Brief
Reproduce the data that follows in its entirety, character for character.

::::::::

(* ===== verification/WebHttpSpec.v ===== *)
(** * web-server: properties of URL coding, parsing, responses and the queue *)

From S2P Require Import Prelude Queue Net WebHttp.
Import Queue Net WebHttp.

Module WebHttpSpec.
#[local] Arguments Z.to_nat : simpl never.

Lemma method_roundtrip m : http_method_parse (http_method_name m) = m.
Proof. by destruct m. Qed.

(** ** URL coding *)

(** The unbounded encoding. *)
Fixpoint encoded (src : list byte) : list byte :=
  match src with
  | [] => []
  | c :: src' =>
      if unreserved c then c :: encoded src'
      else x25 :: hex_char (Z.shiftr (b2z c) 4) :: hex_char (Z.land (b2z c) 15) :: encoded src'
  end.

Lemma url_encode_fits src : ∀ size j, 0 ≤ j → size < 2 ^ 64 →
  j + 3 * strlen src < size → url_encode size j src = encoded src.
Proof.
  unfold strlen. induction src as [|c src IH]; intros size j Hj Hs Hr; [done|]. simpl in *.
  rewrite u64_small, (proj2 (Z.leb_gt _ _)) by lia.
  case_match; [by rewrite IH by lia|]. rewrite (proj2 (Z.ltb_lt _ _)) by lia. by rewrite IH by lia.
Qed.

Lemma encoded_length src : strlen (encoded src) ≤ 3 * strlen src.
Proof. unfold strlen. induction src as [|c src IH]; simpl; [lia|]. case_match; simpl; lia. Qed.

Lemma encoded_ge src : strlen src ≤ strlen (encoded src).
Proof. unfold strlen. induction src as [|c src IH]; simpl; [lia|]. case_match; simpl; lia. Qed.

(** The decoding of one escaped byte, and the safe bytes. *)
Lemma escape_roundtrip c :
  z2b (strtol16 [hex_char (Z.shiftr (b2z c) 4); hex_char (Z.land (b2z c) 15)]) = c.
Proof. by destruct c. Qed.
Lemma unreserved_safe c : unreserved c = true → c ≠ x25 ∧ c ≠ x2b.
Proof. intros H. split; intros ->; discriminate H. Qed.

Lemma url_decode_encoded src : ∀ room, strlen src ≤ room → url_decode room (encoded src) = src.
Proof.
  unfold strlen. induction src as [|c src IH]; intros room Hr; [done|]. simpl encoded. simpl in Hr.
  destruct (unreserved c) eqn:Hu.
  - destruct (unreserved_safe c Hu) as [H1 H2]. specialize (IH (room - 1) ltac:(lia)).
    destruct (encoded src) as [|a [|b l]]; cbn [url_decode] in *;
      rewrite (proj2 (Z.leb_gt room 0)) by lia; rewrite ?(decide_False (P := c = _)) by done;
      f_equal; exact IH.
  - cbn [url_decode]. rewrite (proj2 (Z.leb_gt _ _)) by lia. rewrite decide_True by done.
    rewrite escape_roundtrip, IH by lia. done.
Qed.

(** An encoded string has no byte that scanning a request line could stop at. *)
Definition url_safe (c : byte) : Prop := is_space c = false ∧ c ≠ x3f ∧ c ≠ x00 ∧ c ≠ x0d ∧ c ≠ x0a.
Lemma hex_char_safe n : 0 ≤ n < 16 → url_safe (hex_char n).
Proof.
  intros Hn. assert (n ∈ seqZ 0 16) as Hin by (apply elem_of_seqZ; lia).
  assert (Hall : Forall (λ n, url_safe (hex_char n)) (seqZ 0 16)).
  { vm_compute seqZ. unfold url_safe. repeat constructor; by vm_compute. }
  by apply (proj1 (Forall_forall _ _) Hall).
Qed.
Lemma byte_nibbles c : 0 ≤ Z.shiftr (b2z c) 4 < 16 ∧ 0 ≤ Z.land (b2z c) 15 < 16.
Proof. destruct c; vm_compute; done. Qed.
Lemma unreserved_url_safe c : unreserved c = true → url_safe c.
Proof. unfold url_safe. destruct c; vm_compute; done. Qed.
Lemma encoded_safe src : Forall url_safe (encoded src).
Proof.
  induction src as [|c src IH]; simpl; [constructor|]. destruct (unreserved c) eqn:Hu.
  - constructor; [by apply unreserved_url_safe|done].
  - destruct (byte_nibbles c). repeat constructor; try done; by apply hex_char_safe.
Qed.

(** URL coding round trip: a string encoded into a large enough buffer and
    decoded into a large enough buffer comes back unchanged, whatever its bytes. *)
Theorem http_url_roundtrip src n m :
  3 * strlen src < n < 2 ^ 64 → strlen src < m < 2 ^ 64 →
  http_url_decode (http_url_encode src n) m = src.
Proof.
  intros Hn Hm. unfold http_url_encode, http_url_decode.
  rewrite url_encode_fits by lia. rewrite u64_small by (unfold strlen in *; lia).
  apply url_decode_encoded. lia.
Qed.
Lemma http_url_roundtrip_witness :
  http_url_decode (http_url_encode (str "a b/%?+" ++ [xff]) 100) 20 = str "a b/%?+" ++ [xff].
Proof. apply http_url_roundtrip; by vm_compute. Defined.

::::::::

Response
(* ===== verification/WebHttpSpec.v ===== *)
(** * web-server: properties of URL coding, parsing, responses and the queue *)

From S2P Require Import Prelude Queue Net WebHttp.
Import Queue Net WebHttp.

Module WebHttpSpec.
#[local] Arguments Z.to_nat : simpl never.

Lemma method_roundtrip m : http_method_parse (http_method_name m) = m.
Proof. by destruct m. Qed.

(** ** URL coding *)

(** The unbounded encoding. *)
Fixpoint encoded (src : list byte) : list byte :=
  match src with
  | [] => []
  | c :: src' =>
      if unreserved c then c :: encoded src'
      else x25 :: hex_char (Z.shiftr (b2z c) 4) :: hex_char (Z.land (b2z c) 15) :: encoded src'
  end.

Lemma url_encode_fits src : ∀ size j, 0 ≤ j → size < 2 ^ 64 →
  j + 3 * strlen src < size → url_encode size j src = encoded src.
Proof.
  unfold strlen. induction src as [|c src IH]; intros size j Hj Hs Hr; [done|]. simpl in *.
  rewrite u64_small, (proj2 (Z.leb_gt _ _)) by lia.
  case_match; [by rewrite IH by lia|]. rewrite (proj2 (Z.ltb_lt _ _)) by lia. by rewrite IH by lia.
Qed.

Lemma encoded_length src : strlen (encoded src) ≤ 3 * strlen src.
Proof. unfold strlen. induction src as [|c src IH]; simpl; [lia|]. case_match; simpl; lia. Qed.

Lemma encoded_ge src : strlen src ≤ strlen (encoded src).
Proof. unfold strlen. induction src as [|c src IH]; simpl; [lia|]. case_match; simpl; lia. Qed.

(** The decoding of one escaped byte, and the safe bytes. *)
Lemma escape_roundtrip c :
  z2b (strtol16 [hex_char (Z.shiftr (b2z c) 4); hex_char (Z.land (b2z c) 15)]) = c.
Proof. by destruct c. Qed.
Lemma unreserved_safe c : unreserved c = true → c ≠ x25 ∧ c ≠ x2b.
Proof. intros H. split; intros ->; discriminate H. Qed.

Lemma url_decode_encoded src : ∀ room, strlen src ≤ room → url_decode room (encoded src) = src.
Proof.
  unfold strlen. induction src as [|c src IH]; intros room Hr; [done|]. simpl encoded. simpl in Hr.
  destruct (unreserved c) eqn:Hu.
  - destruct (unreserved_safe c Hu) as [H1 H2]. specialize (IH (room - 1) ltac:(lia)).
    destruct (encoded src) as [|a [|b l]]; cbn [url_decode] in *;
      rewrite (proj2 (Z.leb_gt room 0)) by lia; rewrite ?(decide_False (P := c = _)) by done;
      f_equal; exact IH.
  - cbn [url_decode]. rewrite (proj2 (Z.leb_gt _ _)) by lia. rewrite decide_True by done.
    rewrite escape_roundtrip, IH by lia. done.
Qed.

(** An encoded string has no byte that scanning a request line could stop at. *)
Definition url_safe (c : byte) : Prop := is_space c = false ∧ c ≠ x3f ∧ c ≠ x00 ∧ c ≠ x0d ∧ c ≠ x0a.
Lemma hex_char_safe n : 0 ≤ n < 16 → url_safe (hex_char n).
Proof.
  intros Hn. assert (n ∈ seqZ 0 16) as Hin by (apply elem_of_seqZ; lia).
  assert (Hall : Forall (λ n, url_safe (hex_char n)) (seqZ 0 16)).
  { vm_compute seqZ. unfold url_safe. repeat constructor; by vm_compute. }
  by apply (proj1 (Forall_forall _ _) Hall).
Qed.
Lemma byte_nibbles c : 0 ≤ Z.shiftr (b2z c) 4 < 16 ∧ 0 ≤ Z.land (b2z c) 15 < 16.
Proof. destruct c; vm_compute; done. Qed.
Lemma unreserved_url_safe c : unreserved c = true → url_safe c.
Proof. unfold url_safe. destruct c; vm_compute; done. Qed.
Lemma encoded_safe src : Forall url_safe (encoded src).
Proof.
  induction src as [|c src IH]; simpl; [constructor|]. destruct (unreserved c) eqn:Hu.
  - constructor; [by apply unreserved_url_safe|done].
  - destruct (byte_nibbles c). repeat constructor; try done; by apply hex_char_safe.
Qed.

(** URL coding round trip: a string encoded into a large enough buffer and
    decoded into a large enough buffer comes back unchanged, whatever its bytes. *)
Theorem http_url_roundtrip src n m :
  3 * strlen src < n < 2 ^ 64 → strlen src < m < 2 ^ 64 →
  http_url_decode (http_url_encode src n) m = src.
Proof.
  intros Hn Hm. unfold http_url_encode, http_url_decode.
  rewrite url_encode_fits by lia. rewrite u64_small by (unfold strlen in *; lia).
  apply url_decode_encoded. lia.
Qed.
Lemma http_url_roundtrip_witness :
  http_url_decode (http_url_encode (str "a b/%?+" ++ [xff]) 100) 20 = str "a b/%?+" ++ [xff].
Proof. apply http_url_roundtrip; by vm_compute. Defined.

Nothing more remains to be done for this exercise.